## What is required
Look through the entries. Copy each line that has the word "rewrite".

-------- Excerpted records --------

(** X2. When every record fits (its length plus the two separator characters
    is at most the chunk size), every chunk is non-empty and has at most
    [chunk_size] characters. *)
Theorem paginate_all_fit (lines : list str) (chunk_size : Z) :
  Forall (fun line => len line + 2 <= chunk_size) lines ->
  Forall (fun c => 0 < len c <= chunk_size) (paginate lines chunk_size).
Proof.
  intros Hfit. rewrite paginate_chunks_from.
  destruct lines as [|l lines]; [constructor|].
  apply chunks_from_fits; [done|].
  inversion Hfit; subst. pose proof (len_nonneg l). change (len []) with 0. lia.
Qed.

Lemma chunks_from_greedy n lines :
  forall cur i c1 c2,
    chunks_from n cur lines !! i = Some c1 ->
    chunks_from n cur lines !! S i = Some c2 ->
    len c1 + len c2 > n.
Proof.
  induction lines as [|l lines IH]; intros cur i c1 c2; cbn [chunks_from].
  - destruct cur; [done|]. by destruct i.
  - case_bool_decide as Hbig; [|apply IH].
    destruct i as [|i]; [|apply IH].
    intros Hc1 Hc2. injection Hc1 as <-.
    change (chunks_from n ([] ++ l ++ sep) lines !! 0%nat = Some c2) in Hc2.
    destruct (chunks_from_head n lines ([] ++ l ++ sep) (app_sep_nonempty _ _))
      as (c & rest & Heq & Hle).
    rewrite Heq in Hc2. injection Hc2 as <-.
    rewrite app_nil_l, len_app, len_sep in Hle. lia.
Qed.

(** X3. The packing is greedy: two consecutive chunks never fit together in
    one chunk, so no message could have been saved by merging neighbours. *)
Theorem paginate_greedy (lines : list str) (chunk_size : Z) (i : nat) (c1 c2 : str) :
  paginate lines chunk_size !! i = Some c1 ->
  paginate lines chunk_size !! S i = Some c2 ->
  len c1 + len c2 > chunk_size.
Proof. rewrite paginate_chunks_from. apply chunks_from_greedy. Qed.

Lemma chunks_from_length n lines :
  forall cur, (length (chunks_from n cur lines) <= S (length lines))%nat.
Proof.
  induction lines as [|l lines IH]; intros cur; cbn [chunks_from].
  - destruct cur; simpl; lia.
  - case_bool_decide;
      [specialize (IH ([] ++ l ++ sep))|specialize (IH (cur ++ l ++ sep))];
      cbn [length]; lia.
Qed.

--------

## Task response
  intros Hfit. rewrite paginate_chunks_from.
    rewrite Heq in Hc2. injection Hc2 as <-.
    rewrite app_nil_l, len_app, len_sep in Hle. lia.
Proof. rewrite paginate_chunks_from. apply chunks_from_greedy. Qed.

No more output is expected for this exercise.